Saved data entries:
======
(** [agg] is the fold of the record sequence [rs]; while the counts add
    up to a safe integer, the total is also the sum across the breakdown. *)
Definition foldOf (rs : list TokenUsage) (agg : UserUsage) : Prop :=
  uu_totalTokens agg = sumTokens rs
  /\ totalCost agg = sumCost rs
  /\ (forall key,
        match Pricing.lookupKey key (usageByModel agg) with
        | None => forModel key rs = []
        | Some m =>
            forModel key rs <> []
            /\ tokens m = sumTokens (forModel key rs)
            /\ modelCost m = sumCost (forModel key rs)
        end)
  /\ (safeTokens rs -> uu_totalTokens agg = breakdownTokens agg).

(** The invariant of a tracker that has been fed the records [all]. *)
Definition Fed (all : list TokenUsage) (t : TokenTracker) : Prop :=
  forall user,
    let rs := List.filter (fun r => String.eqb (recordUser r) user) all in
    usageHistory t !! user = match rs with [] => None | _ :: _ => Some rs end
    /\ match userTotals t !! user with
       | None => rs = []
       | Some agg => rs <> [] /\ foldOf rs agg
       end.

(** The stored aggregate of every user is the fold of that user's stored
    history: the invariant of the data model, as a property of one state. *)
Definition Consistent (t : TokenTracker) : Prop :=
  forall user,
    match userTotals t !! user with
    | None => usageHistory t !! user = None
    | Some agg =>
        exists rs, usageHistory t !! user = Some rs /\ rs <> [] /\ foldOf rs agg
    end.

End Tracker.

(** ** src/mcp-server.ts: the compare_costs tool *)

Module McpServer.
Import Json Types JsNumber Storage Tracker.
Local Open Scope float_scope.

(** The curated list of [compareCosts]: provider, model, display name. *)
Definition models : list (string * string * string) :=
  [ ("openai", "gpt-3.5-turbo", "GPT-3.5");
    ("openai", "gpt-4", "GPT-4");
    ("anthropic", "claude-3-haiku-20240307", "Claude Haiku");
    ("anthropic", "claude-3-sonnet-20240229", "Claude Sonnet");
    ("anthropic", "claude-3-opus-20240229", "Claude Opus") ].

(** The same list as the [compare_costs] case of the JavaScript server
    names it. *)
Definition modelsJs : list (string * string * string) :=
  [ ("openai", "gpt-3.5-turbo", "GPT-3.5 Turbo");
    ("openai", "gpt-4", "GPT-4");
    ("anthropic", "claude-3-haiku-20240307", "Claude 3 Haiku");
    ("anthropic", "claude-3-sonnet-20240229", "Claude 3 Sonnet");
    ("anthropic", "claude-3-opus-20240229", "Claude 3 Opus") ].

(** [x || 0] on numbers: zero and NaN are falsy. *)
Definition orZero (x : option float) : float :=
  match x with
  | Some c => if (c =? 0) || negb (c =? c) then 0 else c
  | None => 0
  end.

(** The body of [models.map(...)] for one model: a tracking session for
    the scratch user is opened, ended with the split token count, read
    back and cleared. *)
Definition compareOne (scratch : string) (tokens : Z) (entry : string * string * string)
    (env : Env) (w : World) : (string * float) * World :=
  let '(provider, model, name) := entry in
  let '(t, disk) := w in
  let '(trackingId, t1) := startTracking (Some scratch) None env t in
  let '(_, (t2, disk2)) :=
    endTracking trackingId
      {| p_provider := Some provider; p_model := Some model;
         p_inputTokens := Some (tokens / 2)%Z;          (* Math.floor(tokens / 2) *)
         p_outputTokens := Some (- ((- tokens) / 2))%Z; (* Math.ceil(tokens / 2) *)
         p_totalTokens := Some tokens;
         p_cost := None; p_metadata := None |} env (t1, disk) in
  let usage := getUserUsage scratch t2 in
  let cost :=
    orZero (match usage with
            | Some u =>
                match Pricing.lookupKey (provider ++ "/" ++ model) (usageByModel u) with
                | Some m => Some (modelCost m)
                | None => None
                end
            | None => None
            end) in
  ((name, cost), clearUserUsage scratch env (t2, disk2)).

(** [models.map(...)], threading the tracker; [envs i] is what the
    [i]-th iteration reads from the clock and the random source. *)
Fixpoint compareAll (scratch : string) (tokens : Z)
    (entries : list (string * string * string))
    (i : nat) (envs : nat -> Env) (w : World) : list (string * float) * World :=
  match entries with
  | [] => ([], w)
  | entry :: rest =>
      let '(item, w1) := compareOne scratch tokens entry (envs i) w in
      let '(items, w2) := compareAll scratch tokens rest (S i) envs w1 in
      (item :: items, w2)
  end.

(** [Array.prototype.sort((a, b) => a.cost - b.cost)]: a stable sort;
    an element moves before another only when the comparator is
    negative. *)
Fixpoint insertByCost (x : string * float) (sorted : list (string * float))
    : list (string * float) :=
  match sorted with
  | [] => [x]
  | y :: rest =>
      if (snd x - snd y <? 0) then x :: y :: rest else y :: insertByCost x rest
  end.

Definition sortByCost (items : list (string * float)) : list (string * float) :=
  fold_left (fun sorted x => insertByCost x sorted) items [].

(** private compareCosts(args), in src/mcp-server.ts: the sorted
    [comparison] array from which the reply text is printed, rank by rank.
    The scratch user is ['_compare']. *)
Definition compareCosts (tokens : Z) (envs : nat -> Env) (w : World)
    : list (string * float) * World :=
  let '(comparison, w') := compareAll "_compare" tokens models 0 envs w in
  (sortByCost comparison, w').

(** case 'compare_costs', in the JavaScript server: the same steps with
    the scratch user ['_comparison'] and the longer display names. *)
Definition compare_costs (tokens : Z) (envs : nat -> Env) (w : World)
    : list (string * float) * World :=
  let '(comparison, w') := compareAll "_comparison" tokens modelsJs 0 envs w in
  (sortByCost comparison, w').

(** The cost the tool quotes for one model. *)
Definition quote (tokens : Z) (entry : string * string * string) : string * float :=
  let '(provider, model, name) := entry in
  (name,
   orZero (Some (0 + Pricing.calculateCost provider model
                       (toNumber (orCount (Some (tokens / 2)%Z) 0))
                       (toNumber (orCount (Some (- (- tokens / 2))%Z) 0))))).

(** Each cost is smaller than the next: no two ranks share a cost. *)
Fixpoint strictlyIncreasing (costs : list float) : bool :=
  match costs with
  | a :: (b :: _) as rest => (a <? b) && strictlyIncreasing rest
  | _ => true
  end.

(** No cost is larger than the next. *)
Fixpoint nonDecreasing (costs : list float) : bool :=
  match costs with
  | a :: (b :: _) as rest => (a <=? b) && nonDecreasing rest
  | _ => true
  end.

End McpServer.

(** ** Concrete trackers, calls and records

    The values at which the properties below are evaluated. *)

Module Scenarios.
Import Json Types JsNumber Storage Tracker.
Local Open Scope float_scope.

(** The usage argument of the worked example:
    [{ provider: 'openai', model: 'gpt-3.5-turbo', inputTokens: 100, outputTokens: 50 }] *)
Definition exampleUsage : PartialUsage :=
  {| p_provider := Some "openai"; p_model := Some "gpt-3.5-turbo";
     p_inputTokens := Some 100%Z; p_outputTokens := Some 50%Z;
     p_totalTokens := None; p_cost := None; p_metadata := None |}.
======
-- Task requirements --
Within the lines above, find those holding the word "anthropic" and copy them.

-- Task response --
    ("anthropic", "claude-3-haiku-20240307", "Claude Haiku");
    ("anthropic", "claude-3-sonnet-20240229", "Claude Sonnet");
    ("anthropic", "claude-3-opus-20240229", "Claude Opus") ].
    ("anthropic", "claude-3-haiku-20240307", "Claude 3 Haiku");
    ("anthropic", "claude-3-sonnet-20240229", "Claude 3 Sonnet");
    ("anthropic", "claude-3-opus-20240229", "Claude 3 Opus") ].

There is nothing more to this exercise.